Roma Abbey is located in an area with old cultural traditions. The thing for all of Gotland was located on this strategical location on the middle of the islands, possibly as early as the Viking Age. Usually during the Middle Ages, abbeys like Roma were founded on land donated by the land-owning aristocracy, and the absence of any such group on Gotland may explain the location of the abbey. The land around the thing was common property and could therefore be used for founding an abbey. The abbey was founded in 1164 by Cistercian monks from Nydala Abbey in Småland on mainland Sweden. Its name in Latin was Sancta Maria de Gutnalia. Eventually the abbey grew in importance and acquired large landholdings both on Gotland and in the present-day Baltic states. The abbey had particularly large holdings on Saaremaa island and in present-day mainland Estonia.

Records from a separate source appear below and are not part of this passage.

(** One normalizing shift of an exactly known mantissa within the bound
    [K]: the truncated mantissa and the mantissa rounded to nearest are
    both within [K]. *)
Lemma shr_fexp_within (K m e : Z) :
  0 <= K < 128 -> 0 <= m -> valLe m e K ->
  let mrs := fst (shr_fexp Number.prec Number.emax m e loc_Exact) in
  let e' := snd (shr_fexp Number.prec Number.emax m e loc_Exact) in
  0 <= shr_m mrs
  /\ valLe (shr_m mrs) e' K
  /\ valLe (round_nearest_even (shr_m mrs) (loc_of_shr_record mrs)) e' K.
Proof.
  intros HK Hm Hval. unfold shr_fexp. cbv zeta.
  set (n := fexp Number.prec Number.emax (Zdigits2 m + e) - e).
  set (start := shr_record_of_loc m loc_Exact).
  assert (Hstart : 0 <= shr_m start) by exact Hm.
  destruct (shr_spec start e n Hstart) as (He' & Hm' & Hflags).
  rewrite He', Hm'. simpl shr_m.
  pose proof (round_nearest_even_bounds (shr_m (fst (shr start e n)))
                (loc_of_shr_record (fst (shr start e n)))) as Hrne.
  rewrite Hm' in Hrne. simpl shr_m in Hrne.
  set (k := Z.max n 0) in *.
  assert (H2k : 0 < 2 ^ k) by (apply Z.pow_pos_nonneg; lia).
  split; [apply Z.div_pos; lia|].
  destruct (Z_le_gt_dec n 0) as [Hn|Hn].
  { (* no shift *)
    assert (Hk : k = 0) by (unfold k; lia).
    destruct (Hflags eq_refl eq_refl) as [Hr Hs].
    { rewrite Hk. apply Z.mod_1_r. }
    assert (Hloc : loc_of_shr_record (fst (shr start e n)) = loc_Exact).
    { destruct (fst (shr start e n)) as [m0 r0 s0]. simpl in Hr, Hs. subst.
      reflexivity. }
    rewrite Hloc. simpl. rewrite Hk, Z.div_1_r, Z.add_0_r.
    split; exact Hval. }
  (* a shift by [k = n > 0] positions *)
  assert (Hk : k = n) by (unfold k; lia).
  destruct (Z.eq_dec m 0) as [->|Hm0].
  { rewrite Z.div_0_l in * by lia.
    destruct (Hflags eq_refl eq_refl) as [Hr Hs]; [apply Z.mod_0_l; lia|].
    assert (Hloc : loc_of_shr_record (fst (shr start e n)) = loc_Exact).
    { destruct (fst (shr start e n)) as [m0 r0 s0]. simpl in Hr, Hs. subst.
      reflexivity. }
    rewrite Hloc. simpl. unfold valLe. split.
    - assert (0 <= 2 ^ Z.max (- (e + k)) 0) by (apply Z.pow_nonneg; lia). nia.
    - assert (0 <= 2 ^ Z.max (- (e + k)) 0) by (apply Z.pow_nonneg; lia). nia. }
  assert (Hdig : Zdigits2 m + e <= 7) by (apply (digits_exp_bound K); [lia | lia | exact Hval]).
  assert (HE : e + k <= -46).
  { rewrite Hk. unfold n. rewrite fexp_binary64. lia. }
  assert (He : e <= 0) by lia.
  assert (Hek : e + k <= 0) by lia.
  apply (proj1 (valLe_neg_exp _ _ _ He)) in Hval.
  set (A := K * 2 ^ (- (e + k))).
  assert (HA : K * 2 ^ (- e) = A * 2 ^ k).
  { unfold A. rewrite <- Z.mul_assoc, <- Z.pow_add_r by lia. f_equal. f_equal. lia. }
  rewrite HA in Hval.
  assert (Hdiv : m / 2 ^ k <= A).
  { apply Z.div_le_upper_bound; [exact H2k | lia]. }
  split.
  - apply (proj2 (valLe_neg_exp _ _ _ Hek)). exact Hdiv.
  - apply (proj2 (valLe_neg_exp _ _ _ Hek)). fold A.
    destruct (Z.eq_dec (m mod 2 ^ k) 0) as [Hexact|Hinexact].
    + destruct (Hflags eq_refl eq_refl Hexact) as [Hr Hs].
      assert (Hloc : loc_of_shr_record (fst (shr start e n)) = loc_Exact).
      { destruct (fst (shr start e n)) as [m0 r0 s0]. simpl in Hr, Hs. subst.
        reflexivity. }
      rewrite Hloc. simpl. exact Hdiv.
    + pose proof (Z.div_mod m (2 ^ k) ltac:(lia)) as Hdm.
      pose proof (Z.mod_pos_bound m (2 ^ k) H2k) as Hmod.
      assert (Hlt : m / 2 ^ k < A) by nia.
      lia.
Qed.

During the Reformation, the abbey was disbanded and its lands on Gotland confiscated by the Danish Crown circa 1531 (as Gotland at the time belonged to Denmark). The abbey was converted into the seat of the Danish governor, and the buildings that no longer served any direct purpose were left to decay. After the Peace of Brömsebro in 1645, when Gotland became Swedish, it became the property of the Swedish Crown. In practice, the change of ownership meant few tangible changes for the estate. Towards the end of the 17th century, the Swedish Crown had put the land out for rent as a leasehold estate. In 1728 it befell the governor of Gotland, Johan Didrik Grönhagen. He constructed the manor house, partially using building material from the abbey.

During World War II, a military airfield was established nearby and the manor house and its annexes were used by the military up until the 1990s. During this time the abbey suffered further neglect and damage.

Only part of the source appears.